Ethereum Foundation Pivots zkEVM Focus from Speed to 128-bit Provable Security as Mainnet Deployment Nears

The zkEVM ecosystem has successfully concluded its initial, rapid development phase, achieving significant breakthroughs in proving speed. After a year of intense innovation, the landscape of Zero-Knowledge Ethereum Virtual Machines (zkEVMs) has crossed a crucial threshold, enabling real-time proving capabilities. This pivotal achievement now sets the stage for the next critical phase: ensuring these nascent technologies meet the stringent security requirements necessary for robust, mainnet-grade deployment. The Ethereum Foundation (EF) cryptography team is spearheading this shift, articulating a clear roadmap to establish 128-bit provable security as the non-negotiable standard for all zkEVM implementations.

The Initial Sprint: Unprecedented Speed Achievements

For the past year, the development of zkEVMs has been characterized by a relentless pursuit of performance. The goal, as defined by a "north-star" vision published in July 2025, was to achieve real-time proving – a target that many considered ambitious. However, the collective efforts of the ecosystem have not only met but exceeded these expectations. In a remarkable nine-month period, proving latency, the time it takes to generate a cryptographic proof for a batch of transactions, dramatically plummeted from 16 minutes to a mere 16 seconds. This exponential improvement has been accompanied by a staggering 45-fold reduction in operational costs. Critically, zkVMs are now capable of proving 99% of all Ethereum blocks in under 10 seconds on their designated hardware, a testament to the efficiency gains realized through focused engineering and cryptographic innovation. These advancements are vital for the scalability of the Ethereum network, promising faster transaction finality and significantly reduced gas fees for users.

The New Imperative: Security as the Cornerstone of Mainnet Readiness

While the performance bottlenecks have largely been overcome, a more profound challenge has emerged: security. The EF cryptography team underscores that despite the impressive speed gains, the security posture of many current STARK-based zkEVMs remains a critical concern.

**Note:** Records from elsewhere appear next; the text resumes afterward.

Lemma evaluateGroupConditions_true ctx cs :
  evaluateGroupConditions ctx cs = Ok true → ∀ c, c ∈ cs → conditionHolds ctx c.
Proof.
  induction cs as [|c cs IH]; cbn; [set_solver|].
  destruct (conditionEvaluators _) as [evaluate|] eqn:Hev; [|done].
  destruct (evaluate c ctx) as [[]|] eqn:He; cbn; try done.
  intros Ha c' [->|Hc]%elem_of_cons; [by exists evaluate|]. by apply IH.
Qed.
Lemma anyGroupMatches_true ctx gs :
  anyGroupMatches ctx gs = Ok true →
  ∃ g, g ∈ gs ∧ ∀ c, c ∈ ConditionGroup_Conditions g → conditionHolds ctx c.
Proof.
  induction gs as [|g gs IH]; cbn; [done|].
  destruct (evaluateGroupConditions _ _) as [[]|] eqn:Hg; cbn; try done.
  - intros _. exists g. split; [set_solver|]. by apply evaluateGroupConditions_true.
  - intros (g' & ? & ?)%IH. exists g'. split; [set_solver|done].
Qed.
Lemma evaluateConditionGroups_true ctx b :
  evaluateConditionGroups ctx (ConditionBranch_ConditionGroups b) = Ok true → branchHolds ctx b.
Proof.
  unfold evaluateConditionGroups, branchHolds. destruct (ConditionBranch_ConditionGroups b) as [|g gs]; [by left|].
  intros Ha. right. by apply anyGroupMatches_true.
Qed.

Unlike traditional software vulnerabilities, a flaw in the cryptographic soundness of a zkEVM proof system carries catastrophic implications. A soundness issue would enable an attacker to forge valid proofs for invalid state transitions, effectively allowing them to mint tokens from nothing, rewrite the blockchain state, or steal funds with impunity. For an L1 zkEVM, which is designed to secure hundreds of billions of dollars in digital assets, such a vulnerability is an existential threat.

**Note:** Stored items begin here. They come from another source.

Lemma autoPassOne_frame rule now acc i s acc' s' :
  inSync s acc.1.1 → autoPassOne pc rule now acc i s = Ok (acc', s') →
  inFrame pc s s' ∧ inSync s' acc'.1.1.
Proof.
  destruct acc as [[ts evs] any]; cbn. intros Hs Hrun.
  destruct (ts !! i) as [t|] eqn:Hi; [|injection Hrun as <- <-; split; [reflexivity|done]].
  destruct (rule _) as [reason|]; [|injection Hrun as <- <-; split; [reflexivity|done]].
  case_bool_decide as Hst; cbn in Hrun; [|injection Hrun as <- <-; split; [reflexivity|done]].
  destruct (sweep_update s ts i t (set_Task_FinishedAt (Some now) (set_Task_Status TaskApproved t))
    (λ t, set_Task_FinishedAt (Some now) (set_Task_Status TaskApproved t))) as [Hs1 Hf1]; auto.
  { by destruct t. }
  { by intros []. }
  { by intros []; destruct t. }
  { unfold isOpen. by rewrite Hst. }
  { rewrite Hst. by destruct t. }
  rewrite Hst in Hs1, Hf1. step Hrun as n s0 Hu. injection Hu as _ <-. step Hrun as u s1 Hl.
  pose proof (inFrame_recordSystemActionLog pc _ _ _ _ _ Hl) as Hf2.
  assert (db_tasks s1 = db_tasks (upd_tasks (tupdate (λ t0, (Task_ID t0 ==? Task_ID t)
    && (Task_Status t0 ==? TaskPending)) (λ t, set_Task_FinishedAt (Some now)
    (set_Task_Status TaskApproved t))) s)) as Ht2.
  { revert Hl. unfold recordSystemActionLog, addActionLog. intros [=]; subst.
    destruct s as [? ? ? ? ? ? ? ? ? ? ? ? ? ? ? ? ? [] ? ? ? ? ? ? ?]; done. }
  apply (inSync_same_tasks _ _ _ Ht2) in Hs1.
  case_bool_decide.
  - step Hrun as r s2 Hp. injection Hrun as <- <-.
    destruct (promoteNext_frame i _ _ _ _ Hs1 Hp) as [Hf3 Hs3]. split; [|done].
    etrans; [exact Hf1|]. by etrans.
  - injection Hrun as <- <-. split; [by etrans|done].
Qed.

Lemma sweep_loop rule now l acc s acc' s' :
  inSync s acc.1.1 → foldM (autoPassOne pc rule now) acc l s = Ok (acc', s') →
  inFrame pc s s' ∧ inSync s' acc'.1.1.
Proof.
  revert acc s. induction l as [|i l IH]; intros acc s Hs Hrun; cbn in Hrun.
  { injection Hrun as <- <-. split; [reflexivity|done]. }
  step Hrun as acc1 s1 H1. destruct (autoPassOne_frame _ _ _ _ _ _ _ Hs H1) as [Hf1 Hs1].
  destruct (IH _ _ Hs1 Hrun) as [Hf2 Hs2]. split; [by etrans|done].
Qed.

Lemma entrySweep_inSync s : wf s → inSync s (entrySweepTasks pc s).
Proof.
  intros [_ [Hd _] _]. unfold entrySweepTasks. split; [|split].
  - rewrite orderBy_Permutation. by apply NoDup_key_tselect.
  - intros t row Ht Hrow Heq. rewrite elem_of_orderBy in Ht. apply elem_of_tselect in Ht as [Hp Ht].
    apply andb_true_iff in Hp as [HI _]. apply bool_decide_eq_true in HI.
    assert (row = t) as -> by (by eapply NoDup_key_inj). done.
  - intros row Hrow HI HN. apply list_elem_of_fmap_2, elem_of_orderBy, elem_of_tselect.
    split; [|done]. by apply andb_true_iff; split; apply bool_decide_eq_true.
Qed.

(** Canceling by id touches only rows that are still open. *)
Lemma cancelRemaining_frame ts now s r s' :
  inSync s ts → cancelRemainingEntryTasks pc ts now s = Ok (r, s') → inFrame pc s s'.
Proof.
  intros (Hd & Hs & Hc). unfold cancelRemainingEntryTasks. case_match.
  { intros [=]; subst. reflexivity. }
  intros Hrun. step Hrun as n s1 Hu. injection Hu as _ <-. injection Hrun as _ <-.
  set (ids := Task_ID <$> tselect isOpen ts).
  set (f := λ t, set_Task_FinishedAt (Some now) (set_Task_Status TaskCanceled t)).
  assert (∀ row, row ∈ db_tasks s → bool_decide (Task_ID row ∈ ids) = true →
    Task_InstanceID row = I ∧ isOpen row = true) as Hrows.
  { intros row Hrow (t & Hid & Ht)%bool_decide_eq_true%list_elem_of_fmap.
    apply elem_of_tselect in Ht as [Ho Ht]. destruct (Hs t row Ht Hrow Hid) as [Hst HI].
    split; [done|]. unfold isOpen in *. by rewrite Hst. }
  apply inFrame_task_step; [by intros []|]. intros row Hrow Hp.
  destruct (Hrows row Hrow Hp) as [HI Ho]. split; [done|]. split; [|by destruct row].
  unfold isOpen in Ho. destruct row; cbn in *. apply rtc_once. by destruct Task_Status.
Qed.

Lemma inFrame_autoPassEligibleTasks evs rule : keeps (inFrame pc) (autoPassEligibleTasks pc evs rule).
Proof.
  intros s r s' Hrun Hw Hr Hi. pose proof (entrySweep_inSync s Hw) as Hs.
  revert Hw Hr Hi. change (inFrame pc s s').
  unfold autoPassEligibleTasks in Hrun.
  step Hrun as ts0 s0 Hg. injection Hg as <- <-. step Hrun as now s1 Hnow.
  pose proof (inFrame_Now pc _ _ _ Hnow) as Hf1.
  assert (db_tasks s1 = db_tasks s) as Ht1 by (destruct s; injection Hnow as ? ?; by subst).
  apply (inSync_same_tasks _ _ _ Ht1) in Hs.
  step Hrun as acc s2 Hloop. destruct acc as [[ts evs'] any].
  destruct (sweep_loop _ _ _ (entrySweepTasks pc s, [], false) _ _ _ Hs Hloop) as [Hf2 Hs2].
  etrans; [exact Hf1|]. etrans; [exact Hf2|].
  destruct (negb any); [injection Hrun as <- <-; reflexivity|].
  step Hrun as completion s3 Hev. unfold liftR in Hev.
  destruct (evaluatePassRule _ _); [|done]. injection Hev as <- <-.
  case_bool_decide; [|injection Hrun as <- <-; reflexivity].
  step Hrun as c s4 Hc. injection Hrun as <- <-. by eapply cancelRemaining_frame.
Qed.
End sweep.
#[export] Hint Resolve inFrame_autoPassEligibleTasks : keeps.

(** Every processor stays in its frame. *)
Lemma processor_inFrame `{!Host} process pc :
  processorFor (FlowNode_Kind (pc_Node pc)) = Some process → keeps (inFrame pc) (process pc).
Proof.
  destruct (FlowNode_Kind (pc_Node pc)) eqn:Hkind; cbn; intros [=]; subst;
    try assert (isWorkKind (FlowNode_Kind (pc_Node pc)) = true) as Hwork by (by rewrite Hkind).
  - unfold StartProcessor_Process. keeps_tac.
  - unfold ApprovalProcessor_Process, saveFormSnapshot. keeps_tac.
  - unfold HandleProcessor_Process, saveFormSnapshot. keeps_tac.
  - unfold ConditionProcessor_Process. keeps_tac.
  - unfold EndProcessor_Process. keeps_tac.
  - unfold CCProcessor_Process, createCCRecords, InsertAutoCCRecords, HasUnreadCCRecords. keeps_tac.
Qed.

(** ** A node left behind has no open task *)
Section leaves_nothing_open.
Context `{!Host} (pc : ProcessContext).
Notation I := (Instance_ID (pc_Instance pc)).
Notation V := (NodeVisit_ID (pc_Visit pc)).
Notation N := (FlowNode_ID (pc_Node pc)).

Definition noneOpen (s : St) : Prop := ∀ t, t ∈ tasksOf s I → isOpen t = false.

(** The task table is not written. *)
Definition sameTasks (s s' : St) : Prop := db_tasks s' = db_tasks s.
#[local] Instance sameTasks_preorder : PreOrder sameTasks.
Proof. split; unfold sameTasks; [done|]. intros x y z. congruence. Qed.

Lemma sameTasks_Now : keeps sameTasks Now.
Proof. by intros [] a s' [=]; subst. Qed.
Lemma sameTasks_addActionLog l : keeps sameTasks (addActionLog l).
Proof. by intros [? ? ? ? ? ? ? ? ? ? ? ? ? ? ? ? ? [] ? ? ? ? ? ? ?] a s' [=]; subst. Qed.
Lemma sameTasks_insertSnapshot f : keeps sameTasks (insertSnapshot f).
Proof. by intros [] a s' [=]; subst. Qed.
Lemma sameTasks_insertCCRecord r : keeps sameTasks (insertCCRecord r).
Proof. by intros [] a s' [=]; subst. Qed.
Hint Resolve sameTasks_Now sameTasks_addActionLog sameTasks_insertSnapshot
  sameTasks_insertCCRecord : keeps.

Lemma sameTasks_noneOpen s s' : sameTasks s s' → noneOpen s → noneOpen s'.
Proof. unfold sameTasks, noneOpen, tasksOf. by intros ->. Qed.

Lemma sameTasks_resolveAutoExecution : keeps sameTasks (resolveAutoExecution pc).
Proof. unfold resolveAutoExecution, recordSystemActionLog. keeps_tac. Qed.
Lemma sameTasks_saveFormSnapshot : keeps sameTasks (saveFormSnapshot pc).
Proof. unfold saveFormSnapshot. keeps_tac. Qed.
Lemma sameTasks_resolveNodeAssignees : keeps sameTasks (resolveNodeAssignees pc).
Proof.
  unfold resolveNodeAssignees, resolveAssignees, applyDelegation, loadFlowCategoryID, orThrow,
    findFlow, resolveDelegationChain. keeps_tac.
Qed.
Lemma sameTasks_nodeAutoPassResult r : keeps sameTasks (nodeAutoPassResult pc r).
Proof. unfold nodeAutoPassResult, recordSystemActionLog. keeps_tac. Qed.
Lemma sameTasks_getSuperior u : keeps sameTasks (getSuperior u).
Proof. unfold getSuperior. keeps_tac. Qed.

(** [leaves m]: a run of [m] that does not wait leaves no task open. *)
Definition leaves (m : M ProcessResult) : Prop := ∀ s r s',
  wf s → refs_ok s → framed pc s → noneOpen s → m s = Ok (r, s') →
  ProcessResult_Action r = NodeActionWait ∨ noneOpen s'.

Lemma leaves_sameTasks m : keeps sameTasks m → leaves m.
Proof. intros Hm s r s' _ _ _ Hn Hrun. right. by eapply sameTasks_noneOpen; [eapply Hm|]. Qed.
(** A prefix that stays in the frame and writes no task. *)
Lemma leaves_bind {A} (m : M A) (k : A → M ProcessResult) :
  keeps (inFrame pc) m → keeps sameTasks m → (∀ a, leaves (k a)) → leaves (mbind k m).
Proof.
  intros Hf Hs Hk s r s' Hw Hr Hi Hn Hrun. step Hrun as a s1 H1.
  destruct (Hf _ _ _ H1 Hw Hr Hi) as ((Ht & Hi1) & _).
  eapply (Hk a s1); eauto using tch_wf, tch_refs.
  by eapply sameTasks_noneOpen; [eapply Hs|].
Qed.
Lemma leaves_wait m :
  (∀ s r s', m s = Ok (r, s') → ProcessResult_Action r = NodeActionWait) → leaves m.
Proof. intros Hm s r s' _ _ _ _ Hrun. left. by eapply Hm. Qed.

Lemma leaves_createTasksForUsers us : leaves (createTasksForUsers pc us).
Proof.
  apply leaves_wait. intros s r s' Hrun. unfold createTasksForUsers in Hrun.
  step Hrun as u s0 H0. step Hrun as infos s1 H1. step Hrun as d s2 H2. step Hrun as ts s3 H3.
  by injection Hrun as <- <-.
Qed.
Lemma leaves_handleEmptyAssignee : leaves (handleEmptyAssignee pc).
Proof.
  unfold handleEmptyAssignee. destruct (FlowNode_EmptyAssigneeAction _);
    try apply leaves_createTasksForUsers.
  - apply leaves_sameTasks, sameTasks_nodeAutoPassResult.
  - apply leaves_bind; [auto with keeps|apply sameTasks_getSuperior|].
    intros [info|]; [case_bool_decide|]; try apply leaves_createTasksForUsers;
      by apply leaves_sameTasks, keeps_throw.
  - by apply leaves_sameTasks, keeps_throw.
Qed.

The Case for 128-bit Provable Security

The core of the security challenge lies in the reliance of many STARK-based zkEVMs on unproven mathematical conjectures to achieve their stated security targets. Over recent months, the foundational assumptions underlying STARK security have been rigorously scrutinized, with researchers mathematically disproving several key conjectures. Each disproven conjecture erodes the advertised "bits of security," meaning a system initially touted as 100-bit secure might, in reality, offer only 80 bits. This uncertainty is unacceptable for a public blockchain infrastructure.

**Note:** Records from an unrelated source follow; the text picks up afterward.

(** Waiting at the node: the instance's current node is where its visit is. *)
Lemma wait_settled s i n v s1 c s2 :
  entered s i n v s1 → Instance_Status i = InstanceRunning →
  updateInstanceCols (set_Instance_CurrentNodeID (Some (FlowNode_ID n)) i) [ColCurrentNodeID] s1
    = Ok (c, s2) →
  settled s (Instance_ID i) (set_Instance_CurrentNodeID (Some (FlowNode_ID n)) i) s2.
Proof.
  intros He Hst Hrun. pose proof (entered_known _ _ _ _ _ He) as Hk.
  pose proof (ent_touched _ _ _ _ _ He) as Ht. injection Hrun as _ <-.
  assert (Instance_ID (set_Instance_CurrentNodeID (Some (FlowNode_ID n)) i) = Instance_ID i) as Hid
    by (by destruct i).
  rewrite Hid. set (f := copyCols _ _). set (p := λ r, Instance_ID r ==? Instance_ID i).
  assert (touches (Instance_ID i) s1 (upd_instances (tupdate p f) s1)) as Htch.
  { apply touches_instances_in. intros r Hr Hp%bool_decide_eq_true. split; [done|].
    apply copyCols_keeps. }
  destruct (Htch (tch_wf _ _ _ Ht) (tch_refs _ _ _ Ht) Hk) as [Ht2 _].
  destruct (ent_row _ _ _ _ _ He) as (row & Hrow & Hrid & Hrst & _).
  constructor; [by eapply touched_trans|done|].
  exists (f row). destruct (copyCols_keeps (set_Instance_CurrentNodeID (Some (FlowNode_ID n)) i)
    [ColCurrentNodeID] row) as (Hfi & Hfs & _). fold f in Hfi, Hfs.
  split; [|split; [congruence|split]].
  - destruct s1; cbn in *. apply elem_of_tupdate. exists row. split; [done|].
    unfold p. by rewrite bool_decide_eq_true_2.
  - destruct i; cbn in *. congruence.
  - unfold inst_ok. rewrite Hfs, Hrst, Hfi, Hrid. exists (FlowNode_ID n).
    split; [by destruct row, i|].
    destruct He as [_ _ (Hv & HvI & Hvn & Hva) Honly Hopen _].
    exists v. split; [apply elem_of_tselect; destruct s1; by rewrite bool_decide_eq_true_2|].
    split; [done|]. split; [done|]. split.
    + intros r Hr Ha. apply elem_of_tselect in Hr as [HI Hr]. apply bool_decide_eq_true in HI.
      apply Honly; [by destruct s1|done|done].
    + by destruct s1.
Qed.

(** Completing the instance. *)
Lemma transition_settled s s1 i to cols i' s2 :
  touched (Instance_ID i) s s1 → quiet s1 (Instance_ID i) → instancesOf s1 (Instance_ID i) ≠ [] →
  to ≠ InstanceRunning → ApplyInstanceTransitionWithHooks i to cols s1 = Ok (i', s2) →
  settled s (Instance_ID i) i' s2.
Proof.
  intros Ht Hq Hk Hto Hrun.
  pose proof (ApplyInstanceTransition_row _ _ _ _ _ _ Hrun) as (row & Hrow & Hid & Hst).
  apply ApplyInstanceTransition_Ok in Hrun as (_ & -> & (_ & Hts2 & Hvs2 & _) & _ & Htch).
  destruct (Htch (tch_wf _ _ _ Ht) (tch_refs _ _ _ Ht) Hk) as [Ht2 _].
  constructor; [by eapply touched_trans|by destruct i|].
  exists row. split; [done|]. split; [done|]. split; [by destruct i|].
  assert (quiet s2 (Instance_ID row)) as Hq2.
  { rewrite Hid. unfold quiet, visitsOf, tasksOf in *. rewrite Hts2, Hvs2. by destruct s1. }
  unfold inst_ok. rewrite Hst. by destruct to.
Qed.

The only viable path forward, as articulated by the EF cryptography team, is the adoption of "provable security." This approach relies on cryptographic constructions whose security can be mathematically proven under widely accepted assumptions, rather than speculative conjectures. The industry standard, and the new target for zkEVMs, is 128-bit security. This level is not arbitrary; it is the security level recommended by leading standardization bodies such as the National Institute of Standards and Technology (NIST) in its Special Publication 800-57 Part 1 Revision 5. Furthermore, it is a benchmark validated by real-world computational milestones, signifying a level of resilience against all known classical and even theoretical quantum attacks for the foreseeable future. Ethereum co-founder Vitalik Buterin has also previously emphasized the importance of high security levels for core blockchain infrastructure, aligning with this 128-bit target.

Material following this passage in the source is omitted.